__EXERCISE REQUIREMENTS__.
Transcribe exactly the span of lines that begins the records and ends with the line holding "Definition strcpy (fuel", both boundary lines included.

__Stored data__.
================================

(* ===== verification/CString.v ===== *)
(** * The string routines ([lib/string.c])

    Both the kernel and user programs link this file.  Pointers are addresses
    into a [memory]; a routine that writes returns the memory it leaves.  The
    routines that look for a terminating NUL run under fuel ([while]); the
    lemmas show that fuel above the length of the string is enough.  The
    [#if ASM] bodies of [memset] and [memmove] are the ones compiled, so the
    [rep] string instructions they use are modelled, with their direction. *)

From S2P Require Import Prelude Mem.

(** ** Definitions *)

Definition strlen (fuel : nat) (m : memory) (s : Z) : option Z :=
  while fuel (fun '(s, n) =>
    if negb (ld8 m s =? 0) then inl (s + 1, n + 1) else inr n) (s, 0).

Definition strnlen (fuel : nat) (m : memory) (s size : Z) : option Z :=
  while fuel (fun '(s, size, n) =>
    if (size >? 0) && negb (ld8 m s =? 0)
    then inl (s + 1, size - 1, n + 1) else inr n) (s, size, 0).

(** The loop tests the byte it has just stored. *)
Definition strcpy (fuel : nat) (m : memory) (dst src : Z) : option memory :=
  while fuel (fun '(m, dst, src) =>
    let c := ld8 m src in
    let m' := st8 m dst c in
    if negb (c =? 0) then inl (m', dst + 1, src + 1) else inr m') (m, dst, src).

Definition strcat (fuel : nat) (m : memory) (dst src : Z) : option memory :=
  match strlen fuel m dst with
  | Some len => strcpy fuel m (dst + len) src
  | None => None
  end.

Definition strncpy (m : memory) (dst src size : Z) : option memory :=
  while (S (Z.to_nat size)) (fun '(i, m, dst, src) =>
    if i <? size then
      let m' := st8 m dst (ld8 m src) in
      inl (i + 1, m', dst + 1, if negb (ld8 m' src =? 0) then src + 1 else src)
    else inr m) (0, m, dst, src).

(** Returns the memory and [dst - dst_in]. *)
Definition strlcpy (m : memory) (dst src size : Z) : option (memory * Z) :=
  if size >? 0 then
    while (S (Z.to_nat size)) (fun '(m, d, src, size) =>
      let size := size - 1 in
      if (size >? 0) && negb (ld8 m src =? 0)
      then inl (st8 m d (ld8 m src), d + 1, src + 1, size)
      else inr (st8 m d 0, d - dst)) (m, dst, src, size)
  else Some (m, 0).

Definition strcmp (fuel : nat) (m : memory) (p q : Z) : option Z :=
  while fuel (fun '(p, q) =>
    if negb (ld8 m p =? 0) && (ld8 m p =? ld8 m q)
    then inl (p + 1, q + 1) else inr (ld8 m p - ld8 m q)) (p, q).
Lemma after_remove_inv v t :
  umap (mem s) d i j = Some v -> pt_of (mem s) d i = Some t ->
  let q := v / PGSIZE in
  let s' := after_remove t q in
  vm_inv s' dirs (if pp_ref (pages s !!! q) =? 1 then set_role rl q RFree else rl) lim /\
  pt_of (mem s') d i = Some t /\
  umap (mem s') d i j = None /\ same_umap_but dirs s s' (d, i, j) /\
  keeps_data rl s s' /\ keeps_khalf dirs s s' /\ vm_frame s s' /\
  (pde_user dirs s -> pde_user dirs s').
Proof.
  intros H Ht q s'.
  assert (Hu : upage (mem s) d i j = Some q) by (rewrite upage_umap, H; done).
  pose proof (vm_eq_tlb (kva d) va (s <| mem := st32 (mem s) (kva t + 4 * j) 0 |>)) as Htlb.
  assert (Hm : mem s' = st32 (mem s) (kva t + 4 * j) 0) by exact (ve_mem _ _ Htlb).
  assert (Hn : npages s' = npages s) by exact (ve_npages _ _ Htlb).
  destruct (slot_store _ _ _ _ _ _ _ _ _ 0 Hi Hd Hir Hjr Ht ltac:(lia) Hm)
    as (Hpt & Hnew & Hoth).
  split; [eapply unmap_inv; eauto using Hir, Hjr; done|].
  split; [rewrite Hpt by (done || apply Hir); done|].
  split; [rewrite (umap_upte _ _ _ _ _ Hnew); done|].
  split; [intros d' i' j' ? ? ? ?; unfold umap; rewrite Hoth by done; done|].
  split.
  { intros p k Hp Hk. rewrite Hm. pose proof Hjr as Hj. unfold NPTENTRIES in Hj.
    rewrite word_st32 by lia.
    pose proof (vi_pt _ _ _ _ Hi _ _ _ Hd Hir Ht).
    rewrite (proj2 (Z.eqb_neq p t)); [done|]. destruct Hp; congruence. }
  split.
  { intros p k Hp Hk. rewrite Hm. pose proof Hjr as Hj. unfold NPTENTRIES in Hj.
    rewrite NUPDE_val in Hk. rewrite word_st32 by lia.
    pose proof (vi_pt _ _ _ _ Hi _ _ _ Hd Hir Ht). apply (vi_dirs _ _ _ _ Hi) in Hp.
    rewrite (proj2 (Z.eqb_neq p t)); [done | congruence]. }
  split.
  { unfold s', after_remove. set (s0 := s <| mem := _ |>). set (s1 := tlb_flush _ _ s0).
    transitivity s0; [|transitivity s1; [apply vm_frame_tlb|]].
    - apply vm_frame_intro. by destruct s.
    - apply vm_frame_intro. by destruct s1. }
  apply pde_user_keep. intros p k Hp Hk. rewrite Hm. pose proof Hjr as Hj. unfold NPTENTRIES in Hj.
  rewrite NUPDE_val in Hk. rewrite word_st32 by lia.
  pose proof (vi_pt _ _ _ _ Hi _ _ _ Hd Hir Ht). apply (vi_dirs _ _ _ _ Hi) in Hp.
  rewrite (proj2 (Z.eqb_neq p t)); [done | congruence].
Qed.

(** ** [page_insert] *)

(** The state after [pp] is entered in entry [j] of table [t], with one more
    reference unless it was mapped there already. *)
Definition after_install (t pp perm : Z) : kst :=
  tlb_flush (kva d) va
    (s <| pages := <[pp := {| pp_link := pp_link (pages s !!! pp);
                              pp_ref := pp_ref (pages s !!! pp) + 1 |}]> (pages s) |>
       <| mem := st32 (mem s) (kva t + 4 * j) (mkpte (pp * PGSIZE) perm) |>).
Definition after_remap (t pp perm : Z) : kst :=
  tlb_flush (kva d) va
    (s <| mem := st32 (mem s) (kva t + 4 * j) (mkpte (pp * PGSIZE) perm) |>).

Context (pp perm : Z) (Hperm : 0 <= perm < PGSIZE) (Hpp : rl pp = RUser).

Local Lemma Hppr : 0 <= pp < npages s /\ npages s <= 2 ^ 16.
Proof. split; [apply (vi_range _ _ _ _ Hi); congruence | apply Hi]. Qed.
Local Lemma Hpte : 0 <= mkpte (pp * PGSIZE) perm < 2 ^ 32.
Proof.
  pose proof Hppr. apply mkpte_range; [done | by apply Z.mod_mul | unfold PGSIZE; lia].
Qed.
Local Lemma Hpte_ent : ent (mkpte (pp * PGSIZE) perm) = Some pp.
Proof. pose proof Hppr. apply ent_mkpte; [done | lia]. Qed.
Local Lemma Hpte_P : has (mkpte (pp * PGSIZE) perm) PTE_P = true.
Proof. apply has_P_mkpte. Qed.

================================

__REPLY TO THE TASK__.
(* ===== verification/CString.v ===== *)
(** * The string routines ([lib/string.c])

    Both the kernel and user programs link this file.  Pointers are addresses
    into a [memory]; a routine that writes returns the memory it leaves.  The
    routines that look for a terminating NUL run under fuel ([while]); the
    lemmas show that fuel above the length of the string is enough.  The
    [#if ASM] bodies of [memset] and [memmove] are the ones compiled, so the
    [rep] string instructions they use are modelled, with their direction. *)

From S2P Require Import Prelude Mem.

(** ** Definitions *)

Definition strlen (fuel : nat) (m : memory) (s : Z) : option Z :=
  while fuel (fun '(s, n) =>
    if negb (ld8 m s =? 0) then inl (s + 1, n + 1) else inr n) (s, 0).

Definition strnlen (fuel : nat) (m : memory) (s size : Z) : option Z :=
  while fuel (fun '(s, size, n) =>
    if (size >? 0) && negb (ld8 m s =? 0)
    then inl (s + 1, size - 1, n + 1) else inr n) (s, size, 0).

(** The loop tests the byte it has just stored. *)
Definition strcpy (fuel : nat) (m : memory) (dst src : Z) : option memory :=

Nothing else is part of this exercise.